Alan Eggers, the current chairman of TTR, said the STB project concentrate contained around 11 pounds of vanadium pentoxide (V2O5) per tonne, which assuming a 70% recovery would deliver 38 to 40 million pounds of V2O5 valued between $US450m ($652.6m) and $US480m ($696.1m) a year (with an assumed price of $US12/lb V2O5 as per June 2022).
Eggers, who has over 40 years of industry experience and previously took Summit Resources from a NZX debutante in the late 1980s to an ASX 200 company that was eventually taken over by Paladin Energy in a $1.2Bn deal in 2007, will join the Manuka board as an executive director on completion of the acquisition.
Karp said exposure to vanadium as a commodity via a well advanced and expected low-cost multi-element project was considered to be a key strategic addition to Manuka’s portfolio.
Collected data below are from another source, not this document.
(** * Monthly report aggregation: products sold and customer purchases

    A shallow embedding of the two [useMemo] reducers of the monthly report
    tab, [productsSold] and [customerPurchases], which group the fetched sale
    records by product and by customer, and of the code around them.

    Modelling choices, all taken from the TypeScript source:
    - an optional or possibly missing field is an [option]; [None] is the
      JavaScript [undefined];
    - a JavaScript number is an IEEE double. The reducers are embedded twice.
      [Module Double] has the amounts as binary64 floats, with the rounding
      addition and division of the source; what is said about totals is said
      there. The embedding outside that module has the amounts as integers
      ([Z]): it is the reading of the same code on whole amounts, on which
      the sign of a difference and the counts are those of the doubles, and
      it carries the statements on keys, order and descriptive fields;
    - a JavaScript [Map] is an association list in insertion order, since the
      result is read back with [values()] in that order; mutating the object
      returned by [get] is a replacement of the stored value in place;
    - [Array.prototype.sort] is stable; for the comparators of the source its
      result is the stable insertion of the elements, which [Js.sort]
      computes. *)

From Stdlib Require Import ZArith QArith List String Bool Lia Permutation Sorted.
From Stdlib Require DecimalString DecimalNat.
From Stdlib Require Import Ascii.
From Stdlib Require Import Floats.
#[local] Set Warnings "-inexact-float".
Import ListNotations.
Open Scope Z_scope.

(** ** JavaScript values and operators used by the source *)

Module Js.

(** [s || d] on a possibly missing string: the empty string and [undefined]
    are both falsy. *)
Definition or_string (s : option string) (d : string) : string :=
  match s with
  | Some v => if String.eqb v EmptyString then d else v
  | None => d
  end.

(** [n || 0] on a possibly missing number. *)
Definition or_zero (n : option Z) : Z :=
  match n with
  | Some v => v
  | None => 0
  end.

(** [a || b] where both sides are possibly missing strings and the result
    is kept as it is (the right operand is returned unchanged when the left
    one is falsy). *)
Definition or_else (a b : option string) : option string :=
  match a with
  | Some v => if String.eqb v EmptyString then b else a
  | None => b
  end.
“Incidentally, an estimated annual production of 10,000 tonnes of vanadium metal equivalent would make New Zealand (through Manuka) the third largest producer in the world,” he noted.
Currently, China is the largest vanadium producer, accounting for over 60% of global supply, followed by Russia which has around 17% market share. South Africa is the third-largest producer of vanadium, supplying around 7%, and Brazil takes out fourth spot with a 5% share.
“When you reflect on the sovereign issues of some of the major supplying countries it is even more enticing,” Karp added.
Environmental and cost advantages
The STB project is expected to be a low-cost and low-emissions concentrate producer.
The operation would have a small environmental footprint, with only 300m x 900m area of disturbance at any time, and very low carbon emissions compared to other hard rock iron ore deposits.
The project will be in the bottom quartile of CO2 emitters for iron ore producers globally, with an estimated 62kg of CO2 per tonne compared to the international average of 125-250kg of CO2 per tonne.
This is because it does not require a heavy machinery mining fleet, open pits, waste dumps, haul roads, grinding circuits, a railroad, port, or mine site rehabilitation. There are also no chemical additives in processing or tailings.
The natural marine processes will allow for rapid rehabilitation and recolonisation of the benthic marine life of the mined areas (expected to be fully rehabilitated within two years of mining) and will not cause any medium or long-term impact to the ecosystem, Manuka says.